[Saved data entries]
○ ○ ○ ○

Definition set_files (f : gmap string (list byte)) (st : State) : State :=
  mkState f (console st) (fixed_count st) (transparent_count st).

(** ** A state monad with exceptions

    The state survives a raise: what was written before the exception stays
    written. *)

Inductive Result (A : Type) : Type :=
  | Ok (a : A)
  | Raise (e : Exn).
Arguments Ok {A} a.
Arguments Raise {A} e.

Definition M (A : Type) : Type := State → Result A * State.

Definition ret {A} (a : A) : M A := λ st, (Ok a, st).

Definition raise {A} (e : Exn) : M A := λ st, (Raise e, st).

Definition bind {A B} (m : M A) (k : A → M B) : M B :=
  λ st, match m st with
        | (Ok a, st') => k a st'
        | (Raise e, st') => (Raise e, st')
        end.

Notation "x <- m ;; k" := (bind m (λ x, k))
  (at level 100, m at next level, right associativity).
Notation "m ;;; k" := (bind m (λ _, k))
  (at level 100, right associativity).

(** [try: body except Exception as e: handler e] *)
Definition try_except (body : M unit) (handler : Exn → M unit) : M unit :=
  λ st, match body st with
        | (Ok tt, st') => (Ok tt, st')
        | (Raise e, st') => handler e st'
        end.

(** [for x in xs: body x] *)
Fixpoint for_each {A} (xs : list A) (body : A → M unit) : M unit :=
  match xs with
  | [] => ret tt
  | x :: xs' => body x ;;; for_each xs' body
  end.

Definition when (b : bool) (m : M unit) : M unit := if b then m else ret tt.

Definition print (l : Line) : M unit :=
  λ st, (Ok tt, mkState (files st) (console st ++ [l])
                        (fixed_count st) (transparent_count st)).

Definition incr_fixed_count : M unit :=
  λ st, (Ok tt, mkState (files st) (console st)
                        (S (fixed_count st)) (transparent_count st)).

Definition incr_transparent_count : M unit :=
  λ st, (Ok tt, mkState (files st) (console st)
                        (fixed_count st) (S (transparent_count st))).

(** ** File system operations *)

(** [with open(file_path, "rb") as f: header = f.read(4)] *)
Definition read_header (file_path : string) : M (list byte) :=
  λ st, match files st !! file_path with
        | Some bs => (Ok (take 4 bs), st)
        | None => (Raise FileNotFoundError, st)
        end.

Definition os_path_exists (path : string) : M bool :=
  λ st, (Ok (bool_decide (is_Some (files st !! path))), st).

Definition os_remove (path : string) : M unit :=
  λ st, match files st !! path with
        | Some _ => (Ok tt, set_files (delete path (files st)) st)
        | None => (Raise FileNotFoundError, st)
        end.

(** [bytes.startswith] *)
Definition startswith (bs magic : list byte) : bool :=
  bool_decide (magic `prefix_of` bs).

(** [b'\xff\xd8\xff'] and [b'\x89PNG'] *)
Definition jpeg_magic : list byte := [xff; xd8; xff].
Definition png_magic : list byte := [x89; x50; x4e; x47].

(** [str.endswith], used by the [**/*.png] pattern. *)
Definition endswith (s suffix_ : string) : bool :=
  bool_decide (String.list_ascii_of_string suffix_ `suffix_of` String.list_ascii_of_string s).

(** [glob.glob(os.path.join(root_dir, "**/*.png"), recursive=True)]: the
    files below [root_dir] whose name ends in [.png], in the order the
    directory listing gives them. *)
Definition glob_png (root_dir : string) (fs : gmap string (list byte)) : list string :=
  filter (λ p, String.prefix (root_dir +:+ "/") p = true ∧ endswith p ".png" = true)
         (map_to_list fs).*1.

(** ** Content sniffer (lines 15-19 and 40) *)

Inductive Encoding : Set := JPEG | PNG | UNKNOWN.

Definition classify (header : list byte) : Encoding :=
  if startswith header jpeg_magic then JPEG
  else if startswith header png_magic then PNG
  else UNKNOWN.

(** ** Background classifier and alpha compositor (lines 61-80) *)

(** [item[0] > 240 and item[1] > 240 and item[2] > 240] *)
Definition whiteish (item : pixel) : bool :=
  (240 <? chan0 item) && (240 <? chan1 item) && (240 <? chan2 item).

(** [bg_color = datas[0]] followed by the test of line 71; [None] is the
    [IndexError] of an empty sequence. *)
Definition isRemovableBackground (datas : list pixel) : option bool :=
  match datas !! 0%nat with
  | Some bg_color => Some (whiteish bg_color)
  | None => None
  end.

(** The loop of lines 72-78. *)
Definition removeBackground (datas : list pixel) : list pixel :=
  map (λ item, if whiteish item then (255, 255, 255, 0) else item) datas.

Section WithCodec.
Context (codec : Codec).

(** [Image.open(file_path)] *)
Definition Image_open (file_path : string) : M Image :=
  λ st, match files st !! file_path with
        | None => (Raise FileNotFoundError, st)
        | Some bs =>
            match pil_open codec bs with
            | Some img => (Ok img, st)
            | None => (Raise UnidentifiedImageError, st)
            end
        end.

(** [img.load()] *)
Definition Image_load (img : Image) : M unit :=
  match raster img with
  | Some _ => ret tt
  | None => raise DecodeError
  end.

(** [img.convert("RGBA")] *)
Definition to_rgba (m : Mode) (p : pixel) : pixel :=
  if has_alpha m then p else (chan0 p, chan1 p, chan2 p, 255).

Definition Image_convert_RGBA (img : Image) : M Image :=
  match raster img with
  | Some px => ret (mkImage RGBA (size img) (Some (map (to_rgba (mode img)) px)))
  | None => raise DecodeError
  end.

(** [img.getdata()] of a loaded image *)
Definition Image_getdata (img : Image) : list pixel :=
  default [] (raster img).

(** [img.putdata(newData)] *)
Definition Image_putdata (img : Image) (newData : list pixel) : Image :=
  mkImage (mode img) (size img) (Some newData).

(** [img.save(file_path, "PNG")]: the image is loaded, the target is
    opened for writing, which empties it, and the encoder then writes
    into it.  When the encoder raises, a file that [save] created is
    removed again; a file that was there before stays, empty. *)
Definition Image_save (img : Image) (file_path : string) : M unit :=
  Image_load img ;;;
  λ st,
    match pil_encode_png codec img with
    | Some bs => (Ok tt, set_files (<[file_path := bs]> (files st)) st)
    | None =>
        (Raise EncodeError,
         match files st !! file_path with
         | Some _ => set_files (<[file_path := []]> (files st)) st
         | None => st
         end)
    end.

(** Lines 56-85. *)
Definition make_transparent (img : Image) (file_path : string) : M bool :=
  img <- Image_convert_RGBA img ;;
  let datas := Image_getdata img in
  match isRemovableBackground datas with
  | None => raise IndexError
  | Some true =>
      let newData := removeBackground datas in
      let img := Image_putdata img newData in
      Image_save img file_path ;;;
      print (RemovedWhiteBackground file_path) ;;;
      ret true
  | Some false => ret false
  end.

(** The body of the [try] block, lines 15-49. *)
Definition process_file (file_path : string) : M unit :=
  header <- read_header file_path ;;
  match classify header with
  | JPEG =>
      print (DetectedJPEG file_path) ;;;
      img <- Image_open file_path ;;
      Image_load img ;;;
      Image_save img file_path ;;;
      print (ConvertedToPNG file_path) ;;;
      img <- Image_open file_path ;;
      changed <- make_transparent img file_path ;;
      when changed incr_transparent_count ;;;
      let import_file := file_path +:+ ".import" in
      present <- os_path_exists import_file ;;
      when present (os_remove import_file ;;;
                    print (RemovedImport import_file)) ;;;
      incr_fixed_count
  | PNG =>
      img <- Image_open file_path ;;
      if bool_decide (mode img = RGB) then
        changed <- make_transparent img file_path ;;
        when changed
          (incr_transparent_count ;;;
           let import_file := file_path +:+ ".import" in
           present <- os_path_exists import_file ;;
           when present (os_remove import_file ;;;
                         print (RemovedImportTransparency import_file)))
      else ret tt
  | UNKNOWN => ret tt
  end.

(** One iteration of the loop of line 13: the [try] block and its
    handler. *)
Definition iteration (file_path : string) : M unit :=
  try_except (process_file file_path)
             (λ e, print (ErrorProcessing file_path e)).

(** Lines 5-54. *)
Definition fix_icons (root_dir : string) : M unit :=
  print (Scanning root_dir) ;;;
  λ st0,
    let files_ := glob_png root_dir (files st0) in
    let st1 := mkState (files st0) (console st0) 0 0 in
    (for_each files_ iteration ;;;
     λ st, print (Finished (fixed_count st) (transparent_count st)) st) st1.

(** A run of the tool on a tree. *)
Definition run (root_dir : string) (fs : gmap string (list byte)) : Result unit * State :=
  fix_icons root_dir (mkState fs [] 0 0).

○ ○ ○ ○

** EXERCISE GOAL **
Return a copy of each line in the entries that contains "newData".

** TASK SOLUTION **
(** [img.putdata(newData)] *)
Definition Image_putdata (img : Image) (newData : list pixel) : Image :=
  mkImage (mode img) (size img) (Some newData).
      let newData := removeBackground datas in
      let img := Image_putdata img newData in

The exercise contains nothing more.